Nineteen members of that year group, all now aged 80 and 81, got together for a nostalgic reunion meal at the Windmill pub in Necton, near Swaffham.
They swapped stories about their favourite lessons, their mischief-making and the teachers who had shaped their education including headmistresses Miss Galloway and Miss Organ.
But their most treasured memories were of the lifelong friends they had made seven decades earlier at the school which is now Neatherd High, on Norwich Road.
Barbara Bishop, from the Grange Estate in Dereham, remembers travelling to Dereham on a steam train from Little Fransham after she made the daunting move up to high school.
The former pupil, who went into a teaching career herself after leaving the school, said discipline there was strict.
“If you got a black signature on your book you had to go and stand on the stage on a Friday and your crime would be announced to the school,” she said.
“They used to have staff out looking to see if you had your hat off as you walked in from the train station. If you did, woe betide you because you would get a black signature.
“I wouldn’t say we were saints, because we were not. In fact, I remember one of the staff saying we were the most mischievous class she had ever had. But there was no nastiness.”
The former students remembered summers picking blackcurrants and making spam rolls for the farmers in the grounds of Gorgate Hall in Hoe – but those days out stopped when butterfly bombs were dropped there in the latter months of the war.
Mrs Bishop said the war also affected the school in other ways. “The biggest thing was not to waste anything,” she said. “We had to show our exercise books to a member of staff so that they could see all the space was used before they gave us a new one.”
Beryl Courtney, another former pupil who is now a retired teacher, lives at Orton Waterville near Peterborough. She said: “It was a very happy place. Once you got there and got settled, it was more like being in a family.
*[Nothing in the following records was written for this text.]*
Lemma od_get_set_other {V : Type} (d : list (attr * V)) k v k' :
  k <> k' -> od_get (od_set d k v) k' = od_get d k'.
Proof.
  intros Hne. induction d as [|[k0 v0] d IH]; simpl.
  - now rewrite attr_eqb_neq.
  - destruct (attr_eqb k0 k) eqn:E; simpl.
    + apply attr_eqb_eq in E. subst. now rewrite attr_eqb_neq.
    + destruct (attr_eqb k0 k'); [reflexivity|exact IH].
Qed.

Lemma first_seen_ext l : forall s1 s2,
  (forall x, In x s1 <-> In x s2) -> first_seen s1 l = first_seen s2 l.
Proof.
  induction l as [|y l IH]; intros s1 s2 H; simpl; [reflexivity|].
  assert (existsb (attr_eqb y) s1 = existsb (attr_eqb y) s2) as ->.
  { destruct (existsb (attr_eqb y) s1) eqn:E1, (existsb (attr_eqb y) s2) eqn:E2;
      try reflexivity.
    - apply existsb_attr_In, H, existsb_attr_In in E1. congruence.
    - apply existsb_attr_In, H, existsb_attr_In in E2. congruence. }
  destruct (existsb (attr_eqb y) s2); [now apply IH|].
  f_equal. apply IH. intros x. simpl. now rewrite H.
Qed.

Lemma first_seen_spec l : forall seen,
  NoDup (first_seen seen l)
  /\ (forall x, In x (first_seen seen l) <-> In x l /\ ~ In x seen).
Proof.
  induction l as [|y l IH]; intros seen; simpl.
  - split; [constructor|]. intros x. tauto.
  - destruct (existsb (attr_eqb y) seen) eqn:E.
    + apply existsb_attr_In in E. destruct (IH seen) as [Hn Hi].
      split; [exact Hn|]. intros x. rewrite Hi. split; [tauto|].
      intros [[->|Hx] Hs]; [contradiction|tauto].
    + assert (~ In y seen) as Hy.
      { intros H. apply existsb_attr_In in H. congruence. }
      destruct (IH (y :: seen)) as [Hn Hi]. split.
      * constructor; [|exact Hn]. rewrite Hi. simpl. tauto.
      * intros x. simpl. rewrite Hi. simpl. split.
        -- intros [<-|[Hx Hs]]; tauto.
        -- intros [[<-|Hx] Hs]; [tauto|].
           destruct (attr_eqb_eq y x) as [_ Heq].
           destruct (attr_eqb y x) eqn:Eyx.
           ++ apply attr_eqb_eq in Eyx. tauto.
           ++ right. split; [exact Hx|]. intros [->|H]; [|tauto].
              now rewrite attr_eqb_refl in Eyx.
Qed.

Lemma process_attrs_keys attrs : forall d : list (attr * attr),
  map fst (fold_left (fun new_attrs e =>
                        od_set new_attrs (col_of e) (special_case (attr_of e)))
                     attrs d)
  = map fst d ++ first_seen (map fst d) (map col_of attrs).
Proof.
  induction attrs as [|e attrs IH]; intros d; simpl.
  - now rewrite app_nil_r.
  - rewrite IH, od_set_keys.
    destruct (existsb (attr_eqb (col_of e)) (map fst d)); [reflexivity|].
    rewrite <- app_assoc. simpl. do 2 f_equal.
    apply first_seen_ext. intros x. rewrite in_app_iff. simpl. tauto.
Qed.

(** X9: the columns [_process_attrs] gives are the column keys of the
    attrs list, each once, in the order they first occur. *)
Theorem process_attrs_columns (attrs : list entry) :
  map fst (_process_attrs attrs) = first_seen [] (map col_of attrs)
  /\ NoDup (map fst (_process_attrs attrs))
  /\ (forall c, In c (map fst (_process_attrs attrs))
                <-> In c (map col_of attrs)).
Proof.
  assert (map fst (_process_attrs attrs) = first_seen [] (map col_of attrs))
    as E by (unfold _process_attrs; now rewrite process_attrs_keys).
  destruct (first_seen_spec (map col_of attrs) []) as [Hn Hi].
  rewrite E. split; [reflexivity|]. split; [exact Hn|].
  intros c. rewrite Hi. simpl. tauto.
Qed.

Lemma process_attrs_app a b :
  _process_attrs (a ++ b)
  = fold_left (fun new_attrs e =>
                 od_set new_attrs (col_of e) (special_case (attr_of e)))
              b (_process_attrs a).
Proof. unfold _process_attrs. apply fold_left_app. Qed.

Lemma od_get_untouched post : forall (d : list (attr * attr)) k,
  ~ In k (map col_of post) ->
  od_get (fold_left (fun new_attrs e =>
                       od_set new_attrs (col_of e) (special_case (attr_of e)))
                    post d) k
  = od_get d k.
Proof.
  induction post as [|e post IH]; intros d k H; simpl; [reflexivity|].
  simpl in H. rewrite IH by tauto.
  apply od_get_set_other. intros E. apply H. now left.
Qed.

(** X10: when a column key occurs several times in the attrs list, the
    getter of its last occurrence is the one kept (with ['class_name'] and
    ['repr'] replaced by what they stand for). *)
Theorem process_attrs_last_wins (pre post : list entry) (e : entry) :
  ~ In (col_of e) (map col_of post) ->
  od_get (_process_attrs (pre ++ e :: post)) (col_of e)
  = Some (special_case (attr_of e)).
Proof.
  intros H. rewrite process_attrs_app. simpl.
  rewrite od_get_untouched by exact H. apply od_get_set_same.
Qed.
During the bad winter of 1947 I skidded off my bicycle and had concussion. My friend Biddy took all my geography and history notes for me. I didn’t ask her, she just did it. We would all just help one another.”
The students had their first major reunion in 1989, on their 40th anniversary of leaving the school. There was a repeat event in 1999 and they have been organising a regular get-together ever since.
Sheila Day, from Beetley, who co-organises the reunion lunch, said: “I think our school days were the happiest days of our life. We had no boys, and very strict discipline, which was a great benefit to us. Seeing everybody back together really brings it back.”